André Leon Talley, the towering former creative director and editor at large of Vogue magazine, has died. He was 73.
Talley's literary agent David Vigliano confirmed Talley's death to USA Today late Tuesday, but no additional details were immediately available.
Talley was an influential fashion journalist who worked at Women's Wear Daily and Vogue and was a regular in the front row of fashion shows in New York and Europe. At 6-feet-6 inches tall, Talley cut an imposing figure wherever he went, with his stature, his considerable influence on the fashion world, and his bold looks.
In a 2013 Vanity Fair spread titled "The Eyeful Tower," Talley was described as "perhaps the industry's most important link to the past." Designer Tom Ford told the magazine Talley was "one of the last great fashion editors who has an incredible sense of fashion history. … He can see through everything you do to the original reference, predict what was on your inspiration board."
Designer Diane von Furstenberg praised Talley on Instagram, writing: "no one saw the world in a more glamorous way than you did … no one was grander and more soulful than you were."
In his 2003 memoir, "A.L.T.: A Memoir," Talley focused on two of the most important women in his life: his maternal grandmother, Bennie Frances Davis and the late fashion editor Diana Vreeland.
"Bennie Frances Davis may have looked like a typical, African American domestic worker to many of the people who saw her on an ordinary day, but I, who could see her soul, could also see her secret: that even while she wore a hair net and work clothes to scrub toilets and floors, she wore an invisible diadem," he wrote.
His relationship with Vogue started at Duke University, where his grandmother cleaned dorms; Talley would walk to campus in his youth to read the magazine.
Talley was also a familiar figure to TV audiences, serving as a judge on "America's Top Model" and appearing on "Sex and the City" and "Empire."
Raised in Durham, North Carolina, Talley worked assorted jobs before arriving in New York in the 1970s, soon meeting Vreeland striking up a friendship that lasted until her death in 1989.
Talley worked as a park ranger in Washington, D.C., and Maryland, where he told visitors about slaves who built Fort Washington and dressed up like a Civil War soldier, he told The Associated Press in 2003.
After stints with Interview magazine and Women's Wear Daily, Talley was hired at Vogue in 1983 by Editor in Chief Anna Wintour and was appointed its creative director in 1988.
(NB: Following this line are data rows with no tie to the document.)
Definition pdf_message : Json.t :=
  Json.Obj [("entry", Json.Arr [Json.Obj [("changes", Json.Arr [Json.Obj
    [("value", Json.Obj [("messages", Json.Arr [Json.Obj
       [("id", Json.Str "wamid.4"); ("type", Json.Str "document");
        ("document", Json.Obj [("id", Json.Str "media.11");
                               ("filename", Json.Str "informe final.pdf")])
       ]])])]])]])].

Lemma document_message_archived_witness :
  ∃ fields,
    receive "/app" false "x is not a function" pdf_message "https"
      (Some "zip.example") 10 20 None ZipClosed ∅
    = Some ([Timer 5000 "/app/uploads/whatsapp-10.pdf"; Answer 200 fields],
            {["/app/paquetes/whatsapp-20.zip"
                := Archive [("/app/uploads/whatsapp-10.pdf",
                             "informe final.pdf")];
              "/app/uploads/whatsapp-10.pdf" := Blob]}).
Proof.
  assert (Hext : "pdf" ≠ "") by discriminate.
  destruct (document_message_archived "/app" false "x is not a function"
              pdf_message "https" (Some "zip.example") 10 20 ∅
              "informe final" "pdf" eq_refl eq_refl eq_refl eq_refl Hext
              eq_refl eq_refl) as (_ & fields & Hrun).
  exists fields. exact Hrun.
Defined.

End WebhookFacts.
(** The journal of one run, in each of the three cases. *)
Lemma run_calls_shape :
  invocation_calls (streamActionHandler action target options) res =
    [CallSetHeader "Content-Type" (HvArray ["text/html; turbo-stream; charset=utf-8"]);
     CallSend (stream_template (action_value action) target EmptyString)] \/
  (exists view ls html, invocation_calls (streamActionHandler action target options) res =
    [CallSetHeader "Content-Type" (HvArray ["text/html; turbo-stream; charset=utf-8"]);
     CallRender view ls;
     CallSend (stream_template (action_value action) target html)]) \/
  (exists view ls, invocation_calls (streamActionHandler action target options) res =
    [CallSetHeader "Content-Type" (HvArray ["text/html; turbo-stream; charset=utf-8"]);
     CallRender view ls]).
Proof.
  destruct (run_cases res options) as [opts Hf | o p html Hp Hne Hv | o p e html Hp Hne Hv].
  - left. erewrite invocation_calls_app;
      [reflexivity | now apply run_without_partial | reflexivity].
  - right; left. exists p, (locals o), html.
    erewrite invocation_calls_app;
      [reflexivity | exact (run_rendered action target res o p html Hp Hne Hv) | reflexivity].
  - right; right. exists p, (locals o).
    erewrite invocation_calls_app;
      [reflexivity | exact (run_render_failed action target res o p html e Hp Hne Hv)
      | reflexivity].
Qed.
(** * Blob transaction construction (package rpc, tx_blob.go)

    A shallow embedding of [TransactBlobTx], [createBlobTx], [getNonce] and
    [MakeSidecarWithSingleBlob], followed by the properties of the
    construction engine that the specification states about them.

    Conventions of the embedding:
    - [*big.Int] is [Z]; [uint64] and [uint256.Int] are [Z] with the
      wrap-around of every conversion written out;
    - a nilable pointer or function field is an [option];
    - a Go function of this file returning [(T, error)] returns a pair of
      options, so that what travels next to an error stays visible;
    - the chain client is a record of responses, and every request issued to
      it is appended to a log;
    - a run-time panic is an outcome of its own. *)

From Stdlib Require Import ZArith List String Lia Bool DecimalString.
From Stdlib.Strings Require Import Byte.
Import ListNotations.
Open Scope Z_scope.

(** ** The Go values the file works with *)
Module Go.

(** A Go [error]: a value built in this file by [errors.New] or
    [fmt.Errorf] (an [errorString]), or the error value of a collaborator
    (client, signer, kzg library), which the file passes on as it is. A
    collaborator's failure is given by its message, of type [failure]. *)
Definition failure : Type := string.

Inductive error : Type :=
| errorString (msg : string)
| foreign (cause : failure).

Definition errors_New (msg : string) : error := errorString msg.

Definition Error (e : error) : string :=
  match e with errorString m => m | foreign m => m end.
Lemma c2_canonical_group_domain_witness :
  (6 ≤ 0 → C2.canonical_group 6 3 = inl DimensionNotPositive)
  ∧ (0 < 6 → 6 - 1 ≤ 3 → C2.canonical_group 6 3 = inl NoSymmetricDimension)
  ∧ ((∃ G, C2.canonical_group 6 3 = inr G) ↔ 0 < 6 ∧ 3 < 6 - 1)
  ∧ (∀ G, C2.canonical_group 6 3 = inr G →
       Z.of_nat (Sym.n_inv_dims G)
       = (if decide (6 mod 2 = 0 ∧ 3 mod 2 = 1) then 3 + 1 else 3)
       ∧ Sym.d G = Z.to_nat 6
       ∧ ∃ H, Sym.discrete_generators G = [H]
              ∧ is_generalized_permutation (todense H) = true
              ∧ todense H ≠ eye (Z.to_nat 6)
              ∧ matmul (todense H) (todense H) = eye (Z.to_nat 6)).
Proof. apply (c2_canonical_group_domain 6 3); lia. Defined.
(** * RFB (VNC) client: the standalone screenshot tool and the control connection

    A shallow embedding of [packages/tools/src/vnc-screenshot.py] and
    [packages/tools/vnc-control.py], and the properties of the session
    protocol engine stated over it.

    Conventions of the embedding.
    - A byte is [Byte.byte]; [bytes] and [bytearray] values are [list byte].
    - Python integers are unbounded: sizes, offsets and the unsigned fields of
      the wire format are [nat], the signed encoding field is [Z], keysyms
      are [N].
    - A Python [str] is a [string]; one [ascii] stands for one code point
      below 256 (the Latin-1 range of Unicode).  The key derivation is also
      given on a [str] in full, the list of its code points, where encoding
      can fail.
    - The socket is explicit state: the segments still to be delivered by the
      server and the bytes written so far.  An exhausted input is a closed
      connection ([recv] returns [b'']); time-outs and [time.sleep] are not
      modelled, and [send] always writes the whole message.
    - Exceptions are values of [error]; code that can raise runs in the
      state-and-error monad [M].
    - The DES block cipher comes from pycryptodome and is a parameter
      [des_block] of the programs; a missing library (ImportError) is not
      modelled.
    - Loops that Python writes with [while] run on fuel; the properties show
      that the fuel given never runs out.
    - Diagnostic output on stderr and the PNG/base64 output are left out. *)

From Stdlib Require Import Strings.Byte Strings.Ascii.
From stdpp Require Import base list gmap strings.

Abbreviation bytes := (list byte).

(** ** Python primitives *)

(** [l[a:b]] for [0 <= a], [0 <= b]: both ends are clamped to [len(l)]. *)
Definition slice {A} (l : list A) (a b : nat) : list A :=
  take (b - a) (drop a l).

(** [l[a:b] = v] on a [bytearray]: the (clamped) slice is replaced by [v],
    whatever the length of [v]; a start beyond the end appends. *)
Definition slice_assign {A} (l : list A) (a b : nat) (v : list A) : list A :=
  take a l ++ v ++ drop (a `max` b) l.

(** [bytearray(n)]: [n] zero bytes. *)
Definition bytearray (n : nat) : bytes := replicate n x00.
Talley released another memoir in 2020, "The Chiffon Trenches," that included gossipy behind-the-scenes tales about Wintour and other fashion figures like the late designer Karl Lagerfeld.
Of all the elements of a person's apparel, Talley considered shoes to be most important.
"You can tell everything about a person by what he puts on his feet," Talley told the AP.
"If it's a man and you can see the reflection of his face on the top of his black shoes, it means they've been polished to perfection. … If it's a woman and she's wearing shoes that hurt … well, shoes that hurt are very fashionable!"
Talley's death was first reported by celebrity website TMZ.